返回小院的姜知暖见三位长辈正一脸含笑地看着自己,一溜烟跑进了厨房,边跑边喊:“我去帮玲子洗碗。”

“暖暖,这是害羞了,难得啊。”龚琴笑着打趣道。

“我看小顾这孩子不错,知进退,也守礼。”肖文惠说道。

“妈,你是不知道。他扛了个缝纫机进来,巷头巷尾,邻里街坊的都给轰动了,他们还以为今天提亲呢。小顾啊,是个会疼人的。”龚琴接着说道。

“小顾在单位怎么样?你熟吗?”肖文惠看向一直不吭声的崔文斌。

“小顾这孩子在单位是把好手,来了快三年了,去年还评上了劳模,他师傅提起他是满口夸赞,修理厂那帮修理工也把他当大哥。我们司机班的也喜欢他,要不怎么说大专生脑子好使呢,一下就能找到车况原因,干活利索,给你解决了。唉,只是......”崔文斌突然叹了口气。

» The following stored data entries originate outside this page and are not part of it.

(* ===== verification/LauncherWire.v ===== *)
(** The launcher protocol on the wire: the encoder of [Launcher] writes the bytes
    of the core codec ([WireV2]), within the limit of a frame, and the decoder
    accepts exactly the bytes that the encoder writes for a well-formed message. *)
From S2P Require Import Prelude Identity Launcher.
From S2P Require WireV2 WireMaps JsonCbor Receipt Landlock.
From Stdlib Require Import Ascii ZArith Lia Sorted.
From stdpp Require Import prelude strings list numbers gmap.
Export stdpp.list_relations.list.
Import Landlock(LandlockAccess(..), LandlockAccess_eq_dec).
Import Receipt(ExecutionId, mkExecutionId, ExecutionId_as_bytes, CgroupIdentity, mkCgroupIdentity, cg_mount_id, cg_inode).
Abbreviation bytes_of s := (String.list_ascii_of_string s).

(** * The order of keys *)

Lemma be_bytes_order n a b x y :
  (0 <= a)%Z -> (a mod 256 ^ Z.of_nat n < b mod 256 ^ Z.of_nat n)%Z ->
  rcmp (be_bytes n a ++ x) (be_bytes n b ++ y) = Lt.
Proof.
  intros Ha. revert x y. induction n as [|n IH]; intros x y Hab.
  { cbn in Hab. rewrite !Z.mod_1_r in Hab. lia. }
  cbn [be_bytes app]. rewrite rcmp_cons.
  assert (forall z, z mod 256 ^ Z.of_nat (S n) = z mod 256 ^ Z.of_nat n + 256 ^ Z.of_nat n * bval (mkb (z / 256 ^ Z.of_nat n)))%Z as Hz.
  { intros z. rewrite bval_mkb, Nat2Z.inj_succ, Z.pow_succ_r, Z.mul_comm by lia. apply Z.rem_mul_r; lia. }
  rewrite (Hz a), (Hz b) in Hab. clear Hz.
  pose proof (Z.mod_pos_bound a (256 ^ Z.of_nat n) ltac:(lia)). pose proof (Z.mod_pos_bound b (256 ^ Z.of_nat n) ltac:(lia)).
  destruct (rcmp (mkb (a / 256 ^ Z.of_nat n)) (mkb (b / 256 ^ Z.of_nat n))) eqn:Hc; cbn.
  - apply rcmp_Eq in Hc. rewrite Hc in Hab. apply IH. lia.
  - done.
  - exfalso. change (bval (mkb (a / 256 ^ Z.of_nat n)) ?= bval (mkb (b / 256 ^ Z.of_nat n)) = Gt)%Z in Hc.
    rewrite Z.compare_gt_iff in Hc. nia.
Qed.
Lemma initial_byte_order i j : (0 <= i < 32)%Z -> (0 <= j < 32)%Z ->
  rcmp (mkb (WireV2.initial_byte 3 i)) (mkb (WireV2.initial_byte 3 j)) = (i ?= j)%Z.
Proof.
  intros Hi Hj. change (bval (mkb (WireV2.initial_byte 3 i)) ?= bval (mkb (WireV2.initial_byte 3 j)) = (i ?= j))%Z.
  rewrite !WireV2.initial_byte_value, !bval_mkb_small by lia.
  destruct (Z.compare_spec i j); [subst; apply Z.compare_refl|rewrite Z.compare_lt_iff; lia|rewrite Z.compare_gt_iff; lia].
Qed.
(** A longer text has the greater head. *)
Lemma argument_order n m x y : (0 <= n < m)%Z -> (m < u64_bound)%Z ->
  rcmp (WireV2.encode_argument 3 n [] ++ x) (WireV2.encode_argument 3 m [] ++ y) = Lt.
Proof.
  intros Hn Hm. rewrite !WireV2.encode_argument_split by lia. cbn [app]. rewrite rcmp_cons.
  rewrite initial_byte_order by (apply WireV2.arg_split_additional; lia). revert Hn Hm.
  unfold WireV2.arg_split. WireV2.pow_consts.
  repeat case_match; cbn [fst snd]; intros Hn Hm; try lia;
    try (rewrite (proj2 (Z.compare_lt_iff _ _)) by lia; done); rewrite Z.compare_refl; cbn [cmp_then];
    apply be_bytes_order; WireV2.pow_consts; rewrite ?Z.mod_small by lia; lia.
Qed.
Lemma key_order a b : WireV2.text_ok a = true -> WireV2.text_ok b = true ->
  canonical_key_order a b = rcmp (WireV2.text_wire a) (WireV2.text_wire b).
Proof.
  intros [_ Ha]%WireV2.text_ok_spec [_ Hb]%WireV2.text_ok_spec. unfold canonical_key_order, WireV2.text_wire.
  destruct (Nat.compare_spec (length (bytes_of a)) (length (bytes_of b))) as [He|Hlt|Hgt]; cbn [cmp_then].
  - rewrite <- He. induction (WireV2.encode_argument 3 _ []) as [|h l IH]; [done|]. cbn [app].
    by rewrite rcmp_cons, rcmp_refl.
  - symmetry. apply argument_order; lia.
  - rewrite rcmp_opp, argument_order by lia. done.
Qed.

“只是什么?你快说啊?”龚琴听得正入神,崔文斌突然中断,她忍不住催道。

“家里负担重,父母都是农民,听说妹妹好几个,还都在读书,他是老大。”崔文斌补充道。

“农村人怎么了?崔文斌,你瞧不起我们农村的。”听到这话,从农村出来的龚琴不安逸了。

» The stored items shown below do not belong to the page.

(* ===== verification/LauncherRun.v ===== *)
(** The launcher: the sequence of [proofbound-runtime-linux/src/launcher.rs] from
    [LauncherChannel] to [advance_sequence].  A launcher stops, receives its install
    request, drops its privileges, installs the two boundaries, acknowledges them,
    waits for its release and only then replaces itself by the target.  The kernel is
    that of [System]: any function of the calls made so far.  The theorem speaks of
    every run, failed ones included. *)
From S2P Require Import Prelude Identity System Launcher.
From S2P Require Seccomp Privilege Landlock Executable LauncherWire.
From Stdlib Require Import Ascii ZArith Lia Sorted.
From stdpp Require Import prelude strings list numbers.
Export stdpp.list_relations.list.
Import Landlock(LandlockAccess(..), LandlockRule, mkLandlockRule).

Record LauncherChannel := mkLauncherChannel { lc_descriptor : Z }.

(** * The sequence *)

Inductive SequenceState := InstallValidated | State_BoundariesInstalled | Acknowledged | ExecReleased | State_ExecAuthorized.
#[global] Instance SequenceState_eq_dec : EqDecision SequenceState.
Proof. solve_decision. Defined.
Inductive SequenceEvent := BoundariesInstalled | AcknowledgementEmitted | ExecReleaseValidated | ExecAuthorized.
Definition advance_sequence (state : SequenceState) (event : SequenceEvent) : result LauncherError SequenceState :=
  match state, event with
  | InstallValidated, BoundariesInstalled => Ok State_BoundariesInstalled
  | State_BoundariesInstalled, AcknowledgementEmitted => Ok Acknowledged
  | Acknowledged, ExecReleaseValidated => Ok ExecReleased
  | ExecReleased, ExecAuthorized => Ok State_ExecAuthorized
  | InstallValidated, AcknowledgementEmitted => Err BoundaryNotInstalled
  | (InstallValidated | State_BoundariesInstalled), ExecAuthorized => Err AcknowledgementMissing
  | Acknowledged, ExecAuthorized => Err ExecReleaseMissing
  | _, _ => Err UnexpectedMessage
  end.
Record PreparedLauncher := mkPreparedLauncher { pl_request : InstallRequest; pl_sequence : SequenceState }.
Record InstalledLauncher := mkInstalledLauncher {
  il_identity : LauncherIdentity; il_request : InstallRequest; il_sequence : SequenceState
}.
Record AcknowledgedLauncher := mkAcknowledgedLauncher { al_request : InstallRequest; al_sequence : SequenceState }.
Record ReleasedLauncher := mkReleasedLauncher { rl_request : InstallRequest; rl_sequence : SequenceState }.
Record ExecAuthorization := mkExecAuthorization { ea_request : InstallRequest; ea_sequence : SequenceState }.
(** The privilege and filesystem witnesses are not read. *)
Definition record_boundary_installed (self : PreparedLauncher) (seccomp : Seccomp.SeccompBoundary) :
    result LauncherError InstalledLauncher :=
  if negb (bool_decide (ir_seccomp_program (pl_request self) = Seccomp.program seccomp)) then Err SeccompProgramMismatch
  else
    sequence ← advance_sequence (pl_sequence self) BoundariesInstalled;
    Ok (mkInstalledLauncher (ir_identity (pl_request self)) (pl_request self) sequence).
Definition authorize_exec (self : ReleasedLauncher) : result LauncherError ExecAuthorization :=
  sequence ← advance_sequence (rl_sequence self) ExecAuthorized;
  Ok (mkExecAuthorization (rl_request self) sequence).

(** * Pure parts of [run_launcher] *)

Definition CString_new (value : list byte) : result LauncherError (list byte) :=
  if bool_decide (mkb 0 ∈ value) then Err Malformed else Ok value.
Definition build_arguments (request : InstallRequest) : result LauncherError (list (list byte)) :=
  mapM (fun value => CString_new (String.list_ascii_of_string value)) (ir_arguments request).
Definition build_environment (request : InstallRequest) : result LauncherError (list (list byte)) :=
  mapM (fun nv : string * string =>
    CString_new (String.list_ascii_of_string nv.1 ++ ["="%char] ++ String.list_ascii_of_string nv.2)) (ir_environment request).
Definition stage_for_protocol_error (error : LauncherError) : LauncherStage :=
  match error with
  | PolicyIdentityMismatch | CgroupIdentityMismatch | ExecutionIdentityMismatch | ExecutableIdentityMismatch
  | SeccompProgramMismatch => Stage_Identity
  | _ => Decode
  end.
Definition privilege_stage (error : Privilege.PrivilegeError) : LauncherStage :=
  match error with
  | Privilege.NoNewPrivilegesInstallFailed | Privilege.NoNewPrivilegesVerificationFailed => NoNewPrivileges
  | _ => Privileges
  end.
(** The error numbers of libc. *)
Definition exec_error (errno : Z) : LauncherError :=
  if (errno =? 13)%Z then ExecPermissionDenied
  else if (errno =? 1)%Z then ExecOperationNotPermitted
  else if (errno =? 2)%Z then ExecNotFound
  else if (errno =? 8)%Z then ExecFormatInvalid
  else ExecFailed.
(** The descriptors of a request: the executable, the directory and those of the rules. *)
Definition declared_descriptors (request : InstallRequest) : list Z :=
  ir_executable_fd request :: ir_working_directory_fd request :: map fr_descriptor (ir_filesystem request).
(** [for access in access { rules.push(LandlockRule::new(descriptor, *access)) }] *)
Definition landlock_rules (descriptor_rules : list (Z * list LandlockAccess)) : list LandlockRule :=
  concat (map (fun da : Z * list LandlockAccess => map (mkLandlockRule da.1) da.2) descriptor_rules).

Section run.
Context `{Kernel} `{Seccomp.Libc} (sha256 : list byte -> list byte).
Abbreviation M := (eff History (fault LauncherError)).

(** * The channel *)

Definition LauncherChannel_pair : eff History LauncherError (LauncherChannel * LauncherChannel) :=
  '(first, second) ← io_err ChannelCreationFailed private_socket_pair;
  mret (mkLauncherChannel first, mkLauncherChannel second).
Definition LauncherChannel_send (channel : LauncherChannel) (message : LauncherMessage) : eff History LauncherError () :=
  bytes ← lift_result (encode_launcher_message message);
  io_err ChannelWriteFailed (send_packet (lc_descriptor channel) bytes).
Definition LauncherChannel_receive (channel : LauncherChannel) : eff History LauncherError LauncherMessage :=
  '(received, buffer) ← io_err ChannelReadFailed (receive_packet (lc_descriptor channel) (MAX_LAUNCHER_FRAME_BYTES + 1));
  if (received =? 0)%Z then throw Eof
  else if (MAX_LAUNCHER_FRAME_BYTES <? received)%Z then throw FrameTooLarge
  else lift_result (decode_launcher_message buffer).
Definition LauncherChannel_receive_timeout (channel : LauncherChannel) (milliseconds : Z) :
    eff History LauncherError LauncherMessage :=
  readable ← io_err ChannelReadFailed (wait_readable (lc_descriptor channel) milliseconds);
  if negb readable then throw ChannelTimeout else LauncherChannel_receive channel.
Definition LauncherChannel_from_inherited_descriptor (descriptor : Z) : eff History LauncherError LauncherChannel :=
  if (2147483647 <? descriptor)%Z then throw FileDescriptorInvalid
  else
    descriptor ← io_err FileDescriptorInvalid (take_inherited_descriptor descriptor);
    mret (mkLauncherChannel descriptor).
Definition pause_for_supervisor : eff History LauncherError () := io_err PauseFailed pause_current_process.

(** [report_failure]: the failure is sent if it can be, and the error is returned. *)
Definition report_failure (channel : LauncherChannel) (identity : LauncherIdentity) (stage : LauncherStage)
    (error : LauncherError) : eff History LauncherError () := fun h =>
  match LauncherFailure_new identity stage (LauncherError_code error) with
  | Ok failure => let '(_, h) := LauncherChannel_send channel (Message_Failure failure) h in (Err error, h)
  | Err _ => (Err error, h)
  end.
(** [.map_err(|e| report_failure(channel, expected, stage, error))?] with the stage and
    the error that [e] gives. *)
Definition reporting {E A} (channel : LauncherChannel) (expected : LauncherIdentity)
    (failure : E -> LauncherStage * LauncherError) (m : eff History (fault E) A) : M A := fun h =>
  match m h with
  | (Ok a, h) => (Ok a, h)
  | (Err (Failure e), h) =>
    let '(_, h) := report_failure channel expected (failure e).1 (failure e).2 h in (Err (Failure (failure e).2), h)
  | (Err Panicked, h) => (Err Panicked, h)
  end.

Definition report_error {A} (channel : LauncherChannel) (expected : LauncherIdentity) (stage : LauncherStage)
    (m : eff History LauncherError A) : M A :=
  reporting channel expected (fun error => (stage, error)) (may_fail m).

(** * The steps *)

Definition receive_install_request (channel : LauncherChannel) (expected : LauncherIdentity) :
    eff History LauncherError PreparedLauncher :=
  message ← LauncherChannel_receive channel;
  match message with
  | Install request =>
    _ ← lift_result (LauncherIdentity_verify (ir_identity request) expected);
    mret (mkPreparedLauncher request InstallValidated)
  | _ => throw UnexpectedMessage
  end.
Definition acknowledge (self : InstalledLauncher) (channel : LauncherChannel) : eff History LauncherError AcknowledgedLauncher :=
  _ ← LauncherChannel_send channel (Message_BoundaryInstalled (il_identity self));
  sequence ← lift_result (advance_sequence (il_sequence self) AcknowledgementEmitted);
  mret (mkAcknowledgedLauncher (il_request self) sequence).
Definition receive_exec_release (self : AcknowledgedLauncher) (channel : LauncherChannel) :
    eff History LauncherError ReleasedLauncher :=
  message ← LauncherChannel_receive channel;
  match message with
  | Message_ExecRelease identity =>
    _ ← lift_result (LauncherIdentity_verify identity (ir_identity (al_request self)));
    sequence ← lift_result (advance_sequence (al_sequence self) ExecReleaseValidated);
    mret (mkReleasedLauncher (al_request self) sequence)
  | _ => throw UnexpectedMessage
  end.
Fixpoint mark_close_on_exec (descriptors : list Z) : eff History LauncherError () :=
  match descriptors with
  | [] => mret ()
  | descriptor :: descriptors =>
    _ ← io_err FileDescriptorInvalid (set_descriptor_close_on_exec descriptor);
    mark_close_on_exec descriptors
  end.
Definition mark_declared_descriptors_close_on_exec (request : InstallRequest) : eff History LauncherError () :=
  mark_close_on_exec (declared_descriptors request).
(** The drop of a vector of owned descriptors, in its order. *)
Fixpoint close_all {E} (descriptors : list Z) : eff History E () :=
  match descriptors with
  | [] => mret ()
  | descriptor :: descriptors => _ ← syscall (Close descriptor); close_all descriptors
  end.
Definition dropping_all {E A} (descriptors : list Z) (m : eff History E A) : eff History E A := fun h =>
  let '(r, h) := m h in
  let '(_, h) := close_all (E := ()) descriptors h in (r, h).
(** [collect] into a [Result<Vec<_>, _>]: a failure drops the descriptors collected. *)
Fixpoint duplicate_rules (rules : list LauncherFilesystemRule) (collected : list (Z * list LandlockAccess)) :
    eff History LauncherError (list (Z * list LandlockAccess)) :=
  match rules with
  | [] => mret collected
  | rule :: rules => fun h =>
    match io_err FileDescriptorInvalid (duplicate_descriptor (fr_descriptor rule)) h with
    | (Ok descriptor, h) => duplicate_rules rules (collected ++ [(descriptor, fr_access rule)]) h
    | (Err error, h) => dropping_all (map fst collected) (throw error) h
    end
  end.
Definition duplicate_rule_descriptors (request : InstallRequest) : eff History LauncherError (list (Z * list LandlockAccess)) :=
  duplicate_rules (ir_filesystem request) [].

“你情况和他不一样。他是长子,你是幺女,我之前听老姜摆龙门阵,还在感叹,新来的这批大学生,就小顾最节省,他的工资标准可不是我们工人工资,别看他现在是个修理工,但下车间是他主动申请的,他的工资是按干部标准来的。可他却最节约,为什么?这不是明显的补贴家用吗?”崔文斌摆摆手,解释道。

“小顾老家哪的?”肖文惠问道。

“好像是近郊,离县城不远,具体哪里,我就不晓得了。”崔文斌答道。

“要不去打听下?”肖文惠接着说道。

“妈,你的意思是?”崔文斌望向肖文惠。

“耳听为虚眼见为实,你去趟小顾老家看看,打听下他父母的脾气性情。暖暖爸妈不在身边,你做舅舅的,多上点心,帮她把把关。”肖文惠叮嘱道。

“嗳,我明天就打听去。”崔文斌应道。

第二天一上班,崔文斌就在司机堆里打听顾子谦的老家。“小顾是西乡顾家村的,我媳妇和他是一个村里的。怎么了突然问起这个,老崔。”司机老张说道。

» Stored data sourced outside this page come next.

(** X22: [main()] lets no exception out, in either file.  An error of the
    parser is printed as one line ['Error: ...'] and nothing else happens:
    no match starts, no random byte is drawn, no line of input is read.  An
    exception of the match is printed in the same way after what the match
    had printed, and it can only be the failure of the random source.
    Otherwise [main] ends as the match does. *)
Theorem main_reports_errors (args : list string) (w : World) :
  reported parseDice run args w (main args w)
  /\ reported DiceJs.parseDice DiceJs.run args w (DiceJs.main args w).
Proof.
  split.
  - apply (main_reported parseDice run args w). intros ds e w' P E.
    apply parseDice_playable in P. destruct P as [Hne Hw].
    pose proof (run_sound (new_Game ds) w Hne Hw eq_refl) as S.
    unfold sound in S. rewrite E in S. exact S.
  - apply (main_reported DiceJs.parseDice DiceJs.run args w). intros ds e w' P E.
    rewrite DiceJs_parseDice_same in P.
    apply parseDice_playable in P. destruct P as [Hne Hw].
    pose proof (DiceJs_run_sound (new_Game ds) w Hne Hw eq_refl) as S.
    unfold sound in S. rewrite E in S. exact S.
Qed.


(** ** Further properties: how a match ends *)

Lemma unresolved_quietly (w w' : World) : quietly w w' -> unresolved w w'.
Proof.
  intros [delta [G Q]]. exists delta. split; [exact G | apply noAnnouncement_quiet; exact Q].
Qed.

Lemma unresolved_cancelling (w w' : World) : cancelling w w' -> unresolved w w'.
Proof.
  intros [delta [G Q]]. exists (delta ++ [Cancelled])%list. split; [exact G|].
  unfold noAnnouncement. rewrite forallb_app.
  apply noAnnouncement_quiet in Q. unfold noAnnouncement in Q. rewrite Q. reflexivity.
Qed.

Lemma unresolved_then_quietly (w w1 w2 : World) :
  unresolved w w1 -> quietly w1 w2 -> unresolved w w2.
Proof.
  intros [d1 [G1 Q1]] [d2 [G2 Q2]]. exists (d1 ++ d2)%list.
  split; [eapply grows_trans; eassumption|].
  unfold noAnnouncement in *. rewrite forallb_app, Q1.
  apply noAnnouncement_quiet in Q2. exact Q2.
Qed.

Lemma not_null (v : jsval) : js_eq v Null = false -> v <> Null.
Proof. intros H ->. discriminate. Qed.



(** *** The same for [dice.js] *)

Lemma randomIntLoop_frame (fuel : nat) (lo range randLimit : Z) (w : World) :
  hashes (worldOf (DiceJs.randomIntLoop fuel lo range randLimit w)) = hashes w
  /\ stdin (worldOf (DiceJs.randomIntLoop fuel lo range randLimit w)) = stdin w
  /\ stdout (worldOf (DiceJs.randomIntLoop fuel lo range randLimit w)) = stdout w.
Proof.
  revert w. induction fuel as [|fuel IH]; intros w; simpl; [repeat split|].
  unfold randomBytes. destruct (_ <? _)%nat; [repeat split|].
  destruct (_ <? randLimit); [repeat split|].
  destruct (IH (setEntropy w (skipn (Z.to_nat 6) (entropy w)))) as [H1 [H2 H3]].
  rewrite H1, H2, H3. repeat split.
Qed.

Lemma randomInt_phase (lo hi : Z) (w0 w : World) :
  quietly w0 w ->
  wp (DiceJs.randomInt lo hi) (fun _ w' => quietly w0 w') (quietly w0) w.
Proof.
  intros H0.
  assert (F : hashes (worldOf (DiceJs.randomInt lo hi w)) = hashes w
              /\ stdin (worldOf (DiceJs.randomInt lo hi w)) = stdin w
              /\ stdout (worldOf (DiceJs.randomInt lo hi w)) = stdout w).
  { unfold DiceJs.randomInt. destruct (hi <=? lo); [repeat split|].
    apply randomIntLoop_frame. }
  pose proof (frame_quietly _ _ _ H0 F) as Q.
  unfold wp. destruct (DiceJs.randomInt lo hi w); exact Q.
Qed.

Lemma pickRandomDie_phase (g : Game) (w0 w : World) :
  quietly w0 w ->
  wp (DiceJs.pickRandomDie g)
     (fun g' w' => quietly w0 w' /\ userDie g' = userDie g /\ dice g' = dice g
                   /\ computerDie g' <> None)
     (quietly w0) w.
Proof.
  intros H. unfold DiceJs.pickRandomDie.
  eapply wp_call; [apply randomInt_phase; eassumption | | auto].
  intros i w1 H1. cbv beta in *. unfold setComputerDie.
  destruct (js_index (dice g) i) as [d|]; [|exact H1].
  quiet_log. repeat split; [assumption | discriminate].
Qed.

Lemma DiceJs_computerRoll_phase (g : Game) (w0 w : World) :
  quietly w0 w ->
  wp (DiceJs.computerRoll g) (fun v w' => quietly w0 w' /\ v <> Null) (quietly w0) w.
Proof.
  intros H. unfold DiceJs.computerRoll. destruct (computerDie g) as [d|]; [|exact H].
  eapply wp_call; [apply randomInt_phase; eassumption | | auto].
  intros i w1 H1. cbv beta in *. unfold wp, ret.
  split; [exact H1 | apply not_null, getFace_not_null].
Qed.

Lemma DiceJs_userRoll_phase (g : Game) (w0 w : World) :
  quietly w0 w ->
  wp (DiceJs.userRoll g)
     (fun v w' => (v <> Null /\ quietly w0 w') \/ (v = Null /\ cancelling w0 w'))
     (quietly w0) w.
Proof.
  intros H. unfold DiceJs.userRoll. destruct (userDie g) as [d|]; [|exact H].
  quiet_log.
  eapply showOptions_phase; [eassumption|]. intros w5 H5.
  eapply wp_call;
    [apply (getUserInput_phase (DiceJs.helpRange (numFaces d - 1)));
     [reflexivity | eassumption] | | auto].
  intros [u|] w6 H6; cbv beta in *; unfold wp, ret.
  - left. split; [apply not_null, getFace_not_null | tauto].
  - right. split; [reflexivity | exact H6].
Qed.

“这不前天大修遇到他操作了,我听他口音有点耳熟,但死活想不起来,就顺嘴问问。”崔文斌胡诌了个理由。

“嗳,你运气可真好,大修遇到他了。估计你的车,这个月没问题,跑起来顺顺当当的。”老张羡慕地说道。

“下次就轮到你了,运气都是轮流转的。”崔文斌寒暄道。

待中午交完班,崔文斌家也不回,就匆匆赶往西乡顾家村。

“老哥,我打听一下,顾子谦家怎么去啊?”崔文斌喊住路口扛锄头的老乡。

“他家在村尾,我们村大着咧,不好指,要不你跟我走。”老乡边走边说。

“那太谢谢您了,大哥。”崔文斌赶忙道谢。

“你是找顾子谦的?他这会应该还在城里上班,他只有周末休息的时候回来,有时休息也回不来,要加班。”老乡好奇地问道。

“我是他同学家长,来看看他爸妈。”

“哦,那他们爸妈在。”

“大哥,我听你说话,感觉你和小顾家很熟啊。”

“乡里乡亲的,再说小顾可是这十里八村唯一考上大学的,我们这的名人啊。农村出个大学生不容易啊。”

“嗯,对,我儿子在家也老夸他,听说参加单位了表现也特别好。”

“是啊,小顾吃上公家饭了,听他爸说去年还评上了先进。这孩子孝顺,不忘本,农忙都赶回来帮忙。每个月还往家里寄钱呢,供妹妹们上学。”

“那他妹妹们读书也很厉害?”

“厉害不厉害的,不知道,孩子都小,最大的那个倒是中专要毕业了,可最小的还在读小学。不过他和他爹说,只要妹妹想读,他就供。难得的好娃啊。村里谁不羡慕他老顾家,有个这么好儿子。”

“那也是他父母培养的好。”

“老顾个老实巴交的,屁都放不出一个的人,种庄稼是把好手,教儿子算了吧,能得这么一个儿子,真是祖坟冒了青烟。我看他五个娃,就老大最有出息。”

“小顾下面有四个妹妹?”

“对,他家就他一个儿子,下面4个妹妹。”

“过了这个坡,见到的第一栋房子就是他家。我就不带你过去了。”

“实在是太谢谢你啦,大哥。”

“没事,顺腿的事。”

崔文斌和老乡道别后,依坡道下去,没走多久,就看到了路边一个土坯做的房子,约摸三间房的规模,院落收拾得很利落干净,还养着鸡。走近一看,大门紧锁,家里没人,估计是下田去了。

崔文斌打量完,就匆匆往家赶去。一回家,就钻进厨房找肖文惠。

“妈,我去小顾家看了,我和你说。”

“先喝口水,喝了慢慢说。”

跑了大半天的崔文斌一口气喝了大半杯水,接着絮絮叨叨和肖文惠说起今天的所见所闻。最后,他总结道:“小顾是个好苗子,就是这家庭担子太重了点。”

“能听长子的话,坚持让下面的孩子读书,可见父母是个明事理的。”肖文惠说道。

“嗯,我打听到,说他爸特别老实,我看家外面的院子收拾得挺利落的,去的时候中午刚过,我沿路看不少人家在歇凉,但他家没人,估计是下田去的,可见他父母也是勤快的。”

“这事,你先别和你妹说,等暖暖回来,我和她说说,看看她的意思。”肖文惠叮嘱道。